A linear transformation ${\displaystyle L:\mathbb {R} ^{n}\to \mathbb {R} ^{m}}$ amounts to multiplication by a uniquely defined matrix; that is, there exists a unique matrix ${\displaystyle A\in \mathbb {R} ^{m\times n}}$ such that

${\displaystyle \forall {\vec {v}}\in \mathbb {R} ^{n}:L({\vec {v}})=A{\vec {v}}}$
Proof

We set the column vectors

${\displaystyle {\begin{pmatrix}a_{1,j}\\a_{2,j}\\\vdots \\a_{n,j}\end{pmatrix}}:=L({\vec {e}}_{j})}$

where ${\displaystyle \{{\vec {e}}_{1},\ldots ,{\vec {e}}_{n}\}}$ is the standard basis of ${\displaystyle \mathbb {R} ^{n}}$ . Then we define from this

${\displaystyle A:={\begin{pmatrix}a_{1,1}&\cdots &a_{1,n}\\\vdots &\ddots &\vdots \\a_{n,1}&\cdots &a_{n,n}\end{pmatrix}}}$

and note that for any vector ${\displaystyle {\vec {v}}=(v_{1},\ldots ,v_{n})^{t}}$ of ${\displaystyle \mathbb {R} ^{n}}$ we obtain

${\displaystyle A{\vec {v}}=A\left(\sum _{j=1}^{n}v_{j}{\vec {e}}_{j}\right)=\sum _{j=1}^{n}Av_{j}{\vec {e}}_{j}=\sum _{j=1}^{n}v_{j}L({\vec {e}}_{j})=L\left(\sum _{j=1}^{n}v_{j}{\vec {e}}_{j}\right)=L({\vec {v}})}$

Thus, we have shown existence. To prove uniqueness, suppose there were any other matrix ${\displaystyle B\in \mathbb {R} ^{m\times n}}$ with the property that ${\displaystyle \forall {\vec {v}}\in \mathbb {R} ^{n}:L({\vec {v}})=B{\vec {v}}}$ . Then in particular,

${\displaystyle B{\vec {e}}_{j}=L({\vec {e}}_{j})}$

which already implies that ${\displaystyle A=B}$ (since all the columns of both matrices are identical).${\displaystyle \Box }$

## How to generalise the derivative

It is not immediately straightforward how one would generalize the derivative to higher dimensions. For, if we take the definition of the derivative at a point ${\displaystyle x_{0}}$

${\displaystyle \lim _{h\to 0}{\frac {f(x_{0}+h)-f(x_{0})}{h}}}$

and insert vectors for ${\displaystyle h}$ and ${\displaystyle x_{0}}$ , we would divide the whole thing by a vector. But this is not defined.

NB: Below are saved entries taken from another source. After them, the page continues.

Lemma theta_improve s p i n c q nc b gn : inv s -> at_cell s p i -> nodes_data_ s !! Z.to_nat i = Some n -> i <> 0 ->
  at_cell s q c -> is_Some (par s c) -> nodes_data_ s !! Z.to_nat c = Some nc ->
  num64 gn = true -> value (g nc) <= value gn -> link q p -> free p = true ->
  (untouched n \/ value gn < value (g n)) ->
  let s' := set_nodes (<[Z.to_nat i := improved p gn c b]> (nodes_data_ s)) s in
  inv s' /\ (forall k, is_Some (par s k) -> is_Some (par s' k)) /\ is_Some (par s' i).
Proof.
  intros I Hp Hn Hi0 Hq Hc Hnc Hgn Hle Hlink Hfree Hbetter s'.
  pose proof (i_range s I p i Hp) as Hr. pose proof (i_range s I q c Hq) as Hrc. pose proof (lookup_lt_Some _ _ _ Hn) as Hl.
  assert (forall k, is_Some (par s k) -> cost_to s k <= cost_to s c -> k <> i) as Haway.
  { intros k Hk Hv ->. destruct Hbetter as [(Hu & _)|Hlt].
    - rewrite (par_node s i n Hr Hn), Hu in Hk. by destruct Hk.
    - rewrite (cost_to_num s i n Hn), (cost_to_num s c nc Hnc) in Hv. lia. }
  assert (c <> i) as Hci by (apply Haway; [done|lia]).
  assert (par s' i = Some c) as Hpi.
  { unfold par, s'. cbn [index_generated_ nodes_data_ set_nodes]. rewrite (proj2 (Z.leb_le _ _)), (proj2 (Z.ltb_lt _ _)) by lia.
    cbn. by rewrite list_lookup_insert_eq. }
  assert (forall k, k <> i -> par s' k = par s k) as Hpar.
  { intros k Hne. unfold par, s'. cbn [index_generated_ nodes_data_ set_nodes].
    destruct (Z.leb_spec 0 k), (Z.ltb_spec k (index_generated_ s)); cbn [andb]; try done. by rewrite list_lookup_insert_ne by lia. }
  assert (forall k, is_Some (par s k) -> is_Some (par s' k)) as Hmono.
  { intros k Hk. destruct (decide (k = i)) as [-> |]; [by rewrite Hpi|by rewrite Hpar]. }
  assert (forall k, 0 <= k -> k <> i -> cost_to s' k = cost_to s k) as Hcost.
  { intros k Hk Hne. unfold cost_to, s'. cbn [nodes_data_ set_nodes]. by rewrite list_lookup_insert_ne by lia. }
  assert (cost_to s' i = value gn) as Hci'.
  { unfold cost_to, s'. cbn [nodes_data_ set_nodes]. by rewrite list_lookup_insert_eq. }
  assert (is_Some (par s i) -> value gn <= cost_to s i) as Hold.
  { intros Hk. rewrite (cost_to_num s i n Hn). destruct Hbetter as [(Hu & _)|]; [|lia]. rewrite (par_node s i n Hr Hn), Hu in Hk. by destruct Hk. }
  assert (forall p k, reached s p k -> reached s' p k) as Hre.
  { intros p' k [? ? ? ? (j & q' & ? & ? & Hj & Hv & ?)]. constructor; try done. exists j, q'. split_and!; try done; [by apply Hmono|].
    destruct (decide (j = i)) as [-> |Hne]; [specialize (Hold Hj); lia|]. rewrite Hcost; [done|apply par_range in Hj; lia|done]. }
  split; [|by split; [|rewrite Hpi]].
  assert (rooted (par s) c) as Hroot by (apply (i_rooted s I); done).
  destruct I as [I1 I2 I3 I4 I5 I6 I7 I8 I9 I10 I11 I12]. pose proof (Build_inv s I1 I2 I3 I4 I5 I6 I7 I8 I9 I10 I11 I12) as I.
  constructor; try done.
  - destruct I1. by constructor.
  - cbn [index_generated_ nodes_data_ nodes_capacity set_nodes s']. by rewrite length_insert.
  - intros p' k n' Hk Hn'. unfold s' in Hn'. cbn [nodes_data_ set_nodes] in Hn'. pose proof (I4 p' k Hk) as Hkr.
    destruct (decide (k = i)) as [-> |Hne].
    + rewrite list_lookup_insert_eq in Hn' by done. injection Hn' as <-. right. assert (p' = p) as -> by by eapply I5.
      constructor; cbn [improved x y g h f parent_id]; try done.
      * split; [done|]. apply heuristic_num. by destruct Hp.
      * exists c, q. split_and!; try done; [by apply Hmono|]. rewrite Hcost by lia. by rewrite (cost_to_num s c nc Hnc).
    + rewrite list_lookup_insert_ne in Hn' by lia. destruct (I9 p' k n' Hk Hn') as [|]; [by left|right; by apply Hre].
  - split; [apply I10|]. rewrite Hpar by done. apply I10.
  - intros k Hk Hs. destruct (decide (k = i)) as [-> |Hne].
    + apply (rooted_up _ i c); [done|done|].
      apply (chain_away (par s) (par s') (cost_to s) i c); try done. intros a b' Hab. by apply par_lower.
    + rewrite Hpar in Hs by done. apply (chain_update (par s) (par s') (cost_to s) i c); try done; [|by apply I11].
      intros a b' Hab. by apply par_lower.
  - intros k Hk. destruct (I12 k Hk). split; [done|]. by apply Hmono.
Qed.

(** ** The node of a cell *)

Lemma used_range s : inv s -> (used (take (Z.to_nat (size_x m * size_y m)) (node_position_ s)) <= Z.to_nat (size_x m * size_y m))%nat.
Proof. intros I. pose proof (index_bound s I). pose proof (i_count s I). lia. Qed.

Lemma fresh_place s i : inv s -> i = index_generated_ s -> i < size_x m * size_y m ->
  exists l, addToNodesData i s = Ok (set_nodes l s) /\ l !! Z.to_nat i = Some fresh_node /\
    (forall k, (k < Z.to_nat i)%nat -> l !! k = nodes_data_ s !! k) /\ Z.of_nat (length l) <= nodes_capacity s /\ (Z.to_nat i < length l)%nat.
Proof.
  intros I -> Hlt. pose proof (i_len s I) as [Hl Hcap]. pose proof (i_count s I). unfold addToNodesData.
  destruct (Z.leb_spec (Z.of_nat (length (nodes_data_ s))) (index_generated_ s)) as [Hle|Hgt].
  - rewrite (proj2 (Z.ltb_lt _ _)) by lia. eexists. split; [done|].
    assert (Z.to_nat (index_generated_ s) = length (nodes_data_ s)) as -> by lia. rewrite length_app. cbn. split_and!; [|intros k Hk|lia|lia].
    + rewrite lookup_app_r by lia. by rewrite Nat.sub_diag.
    + by rewrite lookup_app_l by lia.
  - unfold set_node. assert (aset (nodes_data_ s) (index_generated_ s) fresh_node = Ok (<[Z.to_nat (index_generated_ s) := fresh_node]> (nodes_data_ s))) as ->
      by (apply aset_ok; split; [lia|done]). rewrite bind_Ok. eexists. split; [done|]. rewrite length_insert.
    split_and!; [apply list_lookup_insert_eq; lia|intros k Hk; apply list_lookup_insert_ne; lia|lia|lia].
Qed.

Hence, we shall rephrase the definition of the derivative a bit and cast it into a form where it can be generalized to higher dimensions.

Theorem

Let ${\displaystyle f:\mathbb {R} \to \mathbb {R} }$ be a one-dimensional function and let ${\displaystyle x_{0}\in \mathbb {R} }$ . Then ${\displaystyle f}$ is differentiable at ${\displaystyle x_{0}}$ if and only if there exists a linear function ${\displaystyle l:\mathbb {R} \to \mathbb {R} }$ such that

${\displaystyle \lim _{h\to 0}{\frac {{\Big |}f(x_{0}+h)-{\big (}f(x_{0})+l(h){\big )}{\Big |}}{|h|}}=0}$

We note that according to the above, linear functions ${\displaystyle l:\mathbb {R} \to \mathbb {R} }$ are given by multiplication by a ${\displaystyle 1\times 1}$-matrix, that is, a scalar.

Proof

First assume that ${\displaystyle f}$ is differentiable at ${\displaystyle x_{0}}$. We set ${\displaystyle l(h):=f'(x_{0})\cdot h}$ and obtain

${\displaystyle {\frac {{\Big |}f(x_{0}+h)-{\big (}f(x_{0})+l(h){\big )}{\Big |}}{|h|}}=\left|{\frac {f(x_{0}+h)-f(x_{0})}{h}}-f'(x_{0})\right|}$

which converges to 0 due to the definition of ${\displaystyle f'(x_{0})}$ .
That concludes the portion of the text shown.